COMO SE DESENVOLVIA A PRÁTICA
— As pacientes chegavam aos consultórios de seus
médicos obstetras para o pré-natal e eles as informavam da cobrança
de um valor extra.
— A justificativa do profissional era a de garantir que o médico
escolhido fizesse o parto, em vez de uma equipe de plantão.
— Em Caxias do Sul, a cobrança foi oficializada em 2014, em
assembleia geral. Em 2015, o valor variava entre R$ 700 e R$ 3 mil,
dependendo da "disponibilidade econômica da paciente", conforme o
Sindicato Médico da cidade. Na mesma época, o valor pago a cada
médico pelo plano de saúde, em média, era de R$ 500 a R$ 600 por
parto.
— O valor era exigido como compensação pelas horas em que os
médicos precisariam ficar disponíveis para realizar o parto,
inclusive desmarcando agendas em seus consultórios e, com isso,
perdendo dinheiro.
DENÚNCIAS
A Agência Nacional de Saúde
Suplementar (ANS) orienta que o consumidor relate a cobrança
irregular à sua operadora de plano de saúde, que terá de
ressarci-lo. Caso o plano não encaminhe a denúncia, o consumidor
poderá fazer uma reclamação na ANS, a operadora será notificada e
poderá, inclusive, ser multada, caso constatada a infração.
Denúncias podem ser feitas para a ANS pelo 0800-7019656.
CONTRAPONTOS
Fátima Saúde (operadora do
Pró-Salute)
"Mesmo desconhecendo qualquer solicitação de reembolso neste
sentido, as normas e diretrizes estabelecidas pela Agência Nacional
de Saúde são cumpridas rigorosamente. Todos os beneficiários da
operadora recebem as coberturas contratuais previstas em seus
contratos e conforme legislação do setor. Em casos de realizações
de procedimentos superiores ao estabelecido em legislação, com
eventuais cobranças adicionais e, na hipótese de serem acordadas
diretamente entre os próprios prestadores e seus pacientes, o
Fátima Saúde não reconhece tais procedimentos. Todavia, tentativas
de cobranças, que já constam de previsão legal, a operadora de
saúde deverá ser acionada, antecipadamente à realização para que as
devidas providências sejam tomadas (...), pois tais atos são
considerados indevidos. Nestas situações, a orientação é de que o
beneficiário faça contato presencial, com a Ouvidoria ou Central de
Autorizações, na Avenida Júlio de Castilhos, 2.307, Centro. É
importante, nestes casos que o beneficiário apresente evidências
que comprovem a tentativa de prática indevida.
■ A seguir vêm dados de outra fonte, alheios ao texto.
(** A size outside the range of [Py_ssize_t] never reaches the checks of
    [py_read_memory]: argument parsing rejects it with OverflowError. *)
Lemma read_memory_size_not_ssize w addr size :
  ~ (CInt.PY_SSIZE_T_MIN <= size <= CInt.PY_SSIZE_T_MAX) ->
  py_read_memory abi g2h [PyLong addr; PyLong size] w
  = (None, raise (mkPyErr PyExc_OverflowError
                    "Python int too large to convert to C ssize_t") w).
Proof.
  intros Hout. unfold py_read_memory, PyArg_ParseTuple_Kn, conv_n, CInt.in_range.
  cbn [conv_K long_value].
  destruct (Z.leb_spec CInt.PY_SSIZE_T_MIN size);
    destruct (Z.leb_spec size CInt.PY_SSIZE_T_MAX); try reflexivity.
  exfalso. apply Hout. by split.
Qed.

(** C7, as amended: [read_string(addr)] raises MemoryError, the
    AddressError of the specification, when the translator has no host
    pointer for the address ("invalid guest address") and when the
    terminator scan is negative ("invalid string address").  Otherwise
    it decodes exactly the [len] bytes the scan found, terminator
    excluded, as UTF-8: it returns the text when they are valid UTF-8
    (for ASCII bytes, the same characters) and raises UnicodeDecodeError
    when they are not.  With the scan of
    the specification, a guest buffer holding "hi" and a terminator
    yields the two-character string "hi". *)
Theorem read_string_scans_then_decodes strlen w addr :
  let out := py_read_string abi g2h strlen [PyLong addr] w in
  let len := strlen (host_mem w) (guest_addr abi addr) in
  (g2h (guest_addr abi addr) = None ->
   out = (None, PyErr_SetString PyExc_MemoryError "invalid guest address" w))
  /\ (forall p, g2h (guest_addr abi addr) = Some p -> len < 0 ->
      out = (None, PyErr_SetString PyExc_MemoryError "invalid string address" w))
  /\ (forall p, g2h (guest_addr abi addr) = Some p -> 0 <= len ->
      length (read_bytes (host_mem w) p len) = Z.to_nat len
      /\ out = match utf8_decode (read_bytes (host_mem w) p len) with
               | Some cps => (Some (PyUnicode cps), w)
               | None =>
                   (None, PyErr_SetString PyExc_UnicodeDecodeError
                            "'utf-8' codec can't decode bytes" w)
               end
      /\ (Forall (fun b => byte_val b < 0x80) (read_bytes (host_mem w) p len) ->
          out = (Some (PyUnicode (byte_val <$> read_bytes (host_mem w) p len)), w)))
  /\ (forall bound p,
        (2 < bound)%nat ->
        g2h (guest_addr abi addr) = Some p ->
        g2h (guest_addr abi addr + 1) = Some (p + 1) ->
        g2h (guest_addr abi addr + 2) = Some (p + 2) ->
        host_mem w p = "h"%byte ->
        host_mem w (p + 1) = "i"%byte ->
        host_mem w (p + 2) = x00 ->
        py_read_string abi g2h (target_strlen_scan g2h bound) [PyLong addr] w
        = (Some (PyUnicode (str_cps "hi")), w)
        /\ length (str_cps "hi") = 2%nat).
Proof.
  cbn zeta. unfold py_read_string, PyArg_ParseTuple_K.
  cbn [conv_K long_value]. fold (guest_addr abi addr).
  split; [| split; [| split]].
  - by intros ->.
  - intros p -> Hlen. apply Z.ltb_lt in Hlen. by rewrite Hlen.
  - intros p -> Hlen. split; [apply read_bytes_length |].
    apply Z.ltb_ge in Hlen. rewrite Hlen. split; [reflexivity |].
    intros Hascii. unfold PyUnicode_FromStringAndSize.
    by rewrite (utf8_decode_ascii _ Hascii).
  - intros bound p Hb H0 H1 H2 Hh Hi Hz. split; [| reflexivity].
    rewrite H0.
    rewrite (strlen_scan_hi g2h (host_mem w) bound _ p Hb H0 H1 H2 Hh Hi Hz).
    unfold PyUnicode_FromStringAndSize, read_bytes.
    change (Z.to_nat 2) with 2%nat. cbn [seq fmap list_fmap].
    change (Z.of_nat 0) with 0. change (Z.of_nat 1) with 1.
    by rewrite Z.add_0_r, Hh, Hi.
Qed.

(** C10: [write_memory(addr, b"")] at any address the translator has a
    host pointer for succeeds: it returns None, raises nothing, and the
    state, host memory included, is exactly what it was.  No size is
    validated on this path (a write of any length succeeds there),
    whereas [read_memory] of zero bytes at the same address raises
    ValueError. *)
Theorem write_memory_accepts_empty w addr p :
  g2h (guest_addr abi addr) = Some p ->
  py_write_memory abi g2h [PyLong addr; PyBytes []] w = (Some PyNone, w)
  /\ (forall a, host_mem (py_write_memory abi g2h [PyLong addr; PyBytes []] w).2 a
                = host_mem w a)
  /\ py_err (py_write_memory abi g2h [PyLong addr; PyBytes []] w).2 = py_err w
  /\ (forall buf,
        (py_write_memory abi g2h [PyLong addr; PyBytes buf] w).1 = Some PyNone)
  /\ py_read_memory abi g2h [PyLong addr; PyLong 0] w
     = (None, PyErr_SetString PyExc_ValueError "size must be positive" w).
Proof.
  intros Hg.
  assert (E : py_write_memory abi g2h [PyLong addr; PyBytes []] w
              = (Some PyNone, w)).
  { unfold py_write_memory, PyArg_ParseTuple_Kystar.
    cbn [conv_K conv_ystar long_value]. fold (guest_addr abi addr). rewrite Hg.
    cbn [memcpy]. by rewrite set_host_mem_same. }
  rewrite E. repeat split; try reflexivity.
  intros buf. unfold py_write_memory, PyArg_ParseTuple_Kystar.
  cbn [conv_K conv_ystar long_value]. fold (guest_addr abi addr).
  by rewrite Hg.
Qed.

End BridgeProperties.

(** On the demo host: three bytes read at guest address 0x1000. *)
Lemma read_memory_checks_then_copies_witness :
  0 < 3 <= CInt.PY_SSIZE_T_MAX
  /\ Demo.g2h (guest_addr ABI64 0x1000) = Some 0x7f0000001000
  /\ can_create_bytes Demo.running 3
  /\ exists bs,
       py_read_memory ABI64 Demo.g2h [PyLong 0x1000; PyLong 3] Demo.running
       = (Some (PyBytes bs), Demo.running)
       /\ Z.of_nat (length bs) = 3
       /\ forall i, 0 <= i < 3 ->
            bs !! Z.to_nat i = Some (host_mem Demo.running (0x7f0000001000 + i)).
Proof.
  assert (Hsz : 0 < 3 <= CInt.PY_SSIZE_T_MAX) by (vm_compute; split; [reflexivity | discriminate]).
  assert (Hc : can_create_bytes Demo.running 3).
  { right. split; [vm_compute; discriminate | reflexivity]. }
  split; [exact Hsz |]. split; [reflexivity |]. split; [exact Hc |].
  exact (proj1 (proj2 (proj2 (proj2 (read_memory_checks_then_copies ABI64 Demo.g2h
                                       Demo.running 0x1000 3))) Hsz
                  0x7f0000001000 eq_refl) Hc).
Defined.

(** C6, as stated, fails: guest address 0x1000 is mapped and the size
    2^63 - 1 is positive, yet [read_memory] returns no bytes: the size
    leaves no room for the object header and OverflowError is raised.
    On a host whose allocator refuses the request, a read of 8192 bytes
    at the same address raises MemoryError (with no message, unlike the
    one of an unmapped address). *)
Lemma read_memory_huge_size_counterexample :
  Demo.g2h (guest_addr ABI64 0x1000) = Some 0x7f0000001000
  /\ 0 < 2 ^ 63 - 1 <= CInt.PY_SSIZE_T_MAX
  /\ py_read_memory ABI64 Demo.g2h [PyLong 0x1000; PyLong (2 ^ 63 - 1)]
       Demo.running
     = (None, PyErr_SetString PyExc_OverflowError "byte string is too large"
                Demo.running)
  /\ py_alloc Demo.low_memory (PyBytesObject_SIZE + 8192) = false
  /\ py_read_memory ABI64 Demo.g2h [PyLong 0x1000; PyLong 8192] Demo.low_memory
     = (None, PyErr_NoMemory Demo.low_memory).
Proof.
  split; [reflexivity |]. split; [vm_compute; split; [reflexivity | discriminate] |].
  repeat split; reflexivity.
Qed.
(** * backend/search_tools.py: the course search tool and the tool manager

    A shallow embedding of [CourseSearchTool] and [ToolManager].  Python
    objects that are mutated in place (the tool's [last_sources] attribute,
    the tools held by a manager) are modelled by explicit state passing:
    an operation takes the object and returns the object it has become.
    Dictionaries with a fixed, known set of keys are records whose fields
    are [option]s ([None]: the key is absent or holds Python's [None]);
    the set of seen source keys is a [gset], the per-call metadata cache a
    [gmap], and the manager's insertion-ordered [tools] dictionary an
    association list.  Values have the types the tool schema and the
    catalog give them: titles, links and texts are strings, lesson numbers
    are integers, a parsed lesson list is a list of lesson objects.  Calls
    that may raise ([course_catalog.get], [json.loads], [register_tool])
    return an [exc]; [search] is taken to return its [SearchResults]. *)

From stdpp Require Import base strings list gmap pretty.

Local Open Scope Z_scope.

(** ** Python helpers *)

(** The one-character string ["\n"]. *)
Definition newline : string := String (Ascii.ascii_of_nat 10) EmptyString.

(** [sep.join(parts)]. *)
Fixpoint join (sep : string) (parts : list string) : string :=
  match parts with
  | [] => ""
  | [p] => p
  | p :: rest => p +:+ sep +:+ join sep rest
  end.

(** Truth value of an [Optional[str]]: [None] and [""] are falsy. *)
Definition str_truthy (s : option string) : bool :=
  match s with
  | Some (String _ _) => true
  | _ => false
  end.

(** Truth value of an [Optional[int]]: [None] and [0] are falsy. *)
Definition int_truthy (n : option Z) : bool :=
  match n with
  | Some 0 | None => false
  | Some _ => true
  end.

(** The outcome of a Python call that may raise. *)
Inductive exc (A : Type) : Type :=
| Returned (a : A)
| Raised (what : string).
Arguments Returned {A} a.
Arguments Raised {A} what.

Definition exc_bind {A B : Type} (c : exc A) (k : A → exc B) : exc B :=
  match c with
  | Returned a => k a
  | Raised e => Raised e
  end.

Notation "x ← c ;;; k" := (exc_bind c (λ x, k))
  (at level 20, c at level 100, k at level 200, right associativity,
   only parsing).

(** ** Data *)

(** The metadata mapping of one hit; the code reads the keys
    ['course_title'] (a string; [None]: the key is absent) and
    ['lesson_number'] (an integer; [None]: the key is absent or holds
    Python's [None]) only. *)
Record HitMeta := {
  meta_course_title : option string;
  meta_lesson_number : option Z
}.

(** Modelled from the spec: the [SearchResults] class lives in
    [vector_store], which is not part of these sources.  The spec gives it
    an ordered sequence of documents, a parallel sequence of metadata
    mappings and an optional error message. *)
Record SearchResults := {
  documents : list string;
  metadata : list HitMeta;
  error : option string
}.

(** Modelled from the spec: the emptiness check that [SearchResults]
    exposes; a result set is empty when it holds no document. *)
Definition is_empty (results : SearchResults) : bool :=
  match documents results with
  | [] => true
  | _ :: _ => false
  end.

(** One object of the parsed lesson list. *)
Record Lesson := {
  les_lesson_number : option Z;
  les_lesson_title : option string;
  les_lesson_link : option string
}.

(** One metadata mapping of the course catalog.  [cm_other_keys] lists the
    keys the code never reads (they matter for the truth value of the
    dictionary only). *)
Record CourseMeta := {
  cm_course_link : option string;
  cm_instructor : option string;
  cm_lessons_json : option string;
  cm_lessons : option (list Lesson);
  cm_other_keys : list string
}.

(** The dictionary [{}]. *)
Definition empty_meta : CourseMeta :=
  {| cm_course_link := None; cm_instructor := None; cm_lessons_json := None;
     cm_lessons := None; cm_other_keys := [] |}.

Definition empty_lesson : Lesson :=
  {| les_lesson_number := None; les_lesson_title := None;
     les_lesson_link := None |}.

(** Truth value of a dictionary: it has at least one key. *)
Definition meta_truthy (m : CourseMeta) : bool :=
  match cm_course_link m, cm_instructor m, cm_lessons_json m, cm_lessons m,
        cm_other_keys m with
  | None, None, None, None, [] => false
  | _, _, _, _, _ => true
  end.

Definition lesson_truthy (l : Lesson) : bool :=
  match les_lesson_number l, les_lesson_title l, les_lesson_link l with
  | None, None, None => false
  | _, _, _ => true
  end.

(** metadata['lessons'] = v *)
Definition set_lessons (m : CourseMeta) (v : list Lesson) : CourseMeta :=
  {| cm_course_link := cm_course_link m; cm_instructor := cm_instructor m;
     cm_lessons_json := cm_lessons_json m; cm_lessons := Some v;
     cm_other_keys := cm_other_keys m |}.

(** The rich source dictionary built for the UI. *)
Record Source := {
  course_title : string;
  course_link : option string;
  instructor : option string;
  lesson_number : option Z;
  lesson_title : option string;
  lesson_link : option string
}.

(** The vector store as the tool uses it: the unified search, and
    [course_catalog.get(ids=[title])], which may raise and otherwise
    returns the list under ['metadatas'] ([None] when the reply is falsy
    or has no such key; an entry of the list may itself be [None]). *)
Record VectorStore := {
  search : string → option string → option Z → SearchResults;
  course_catalog_get : string → exc (option (list (option CourseMeta)))
}.

Record CourseSearchTool := {
  store : VectorStore;
  last_sources : list Source
}.

Definition set_last_sources (self : CourseSearchTool) (v : list Source)
  : CourseSearchTool :=
  {| store := store self; last_sources := v |}.

(** self.last_sources = [] on construction. *)
Definition new_CourseSearchTool (vector_store : VectorStore) : CourseSearchTool :=
  {| store := vector_store; last_sources := [] |}.

(** ** CourseSearchTool *)

Section CourseSearchTool.

(** [json.loads] restricted to lesson lists: it raises on text that does
    not parse. *)
Variable json_loads : string → exc (list Lesson).

(** The body of the [try] block of [_get_course_metadata]: it returns the
    metadata, falls through ([Returned None]) or raises. *)
Definition _get_course_metadata_try (self : CourseSearchTool)
    (title : string) : exc (option CourseMeta) :=
  results ← course_catalog_get (store self) title ;;;
  match results with
  | Some (entry :: _) =>
      match entry with
      | None => Raised "TypeError"
      | Some metadata =>
          match cm_lessons_json metadata with
          | Some text =>
              parsed ← json_loads text ;;;
              Returned (Some (set_lessons metadata parsed))
          | None => Returned (Some metadata)
          end
      end
  | Some [] | None => Returned None
  end.

(** The [except Exception] clause prints and falls through to
    [return {}]. *)
Definition _get_course_metadata (self : CourseSearchTool) (title : string)
  : CourseMeta :=
  match _get_course_metadata_try self title with
  | Returned (Some metadata) => metadata
  | Returned None | Raised _ => empty_meta
  end.

(** The [for] loop of [_get_lesson_info]; [{}] when no lesson matches. *)
Fixpoint find_lesson (lessons : list Lesson) (n : Z) : Lesson :=
  match lessons with
  | [] => empty_lesson
  | lesson :: rest =>
      if decide (les_lesson_number lesson = Some n) then lesson
      else find_lesson rest n
  end.

Definition _get_lesson_info (course_meta : CourseMeta) (n : Z) : Lesson :=
  find_lesson (default [] (cm_lessons course_meta)) n.

(** The local variables of the loop of [_format_results]. *)
Record Loop := {
  formatted : list string;
  sources : list Source;
  seen_sources : gset (string * option Z);
  course_metadata_cache : gmap string CourseMeta
}.

Definition loop_start : Loop :=
  {| formatted := []; sources := []; seen_sources := ∅;
     course_metadata_cache := ∅ |}.

(** meta.get('course_title', 'unknown') *)
Definition hit_title (meta : HitMeta) : string :=
  default "unknown" (meta_course_title meta).

(** The context header: the title, the lesson part when the lesson
    number is not [None], the closing bracket. *)
Definition hit_header (meta : HitMeta) : string :=
  "[" +:+ hit_title meta +:+
  match meta_lesson_number meta with
  | Some n => " - Lesson " +:+ pretty n
  | None => ""
  end +:+ "]".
Ressaltamos que,
mesmo sendo uma relação de natureza jurídica (...) o Fátima Saúde
preza as boas práticas e o pleno cumprimento das regras contratuais
estabelecidas com a sua rede de prestadores. A não observância
destes aspectos contratuais e legais não são admitidas."
Unimed Nordeste-RS
"A Unimed Nordeste-RS nunca compactuou com qualquer cobrança
direta do médico cooperado, à beneficiária de plano de saúde
Unimed, a título de disposição obstétrica. Se receber alguma
denúncia, a cooperativa vai apurar os fatos e abrir processo
administrativo. Lembrando que a Unimed não compactua com qualquer
cobrança que não esteja prevista nos contratos de planos de saúde.
Sempre que um beneficiário ficar com qualquer dúvida em relação ao
seu plano, é possível entrar em contato com o SAC Unimed, pelo
0800-512100."
Círculo Saúde
O Círculo preferiu não se manifestar sobre o assunto.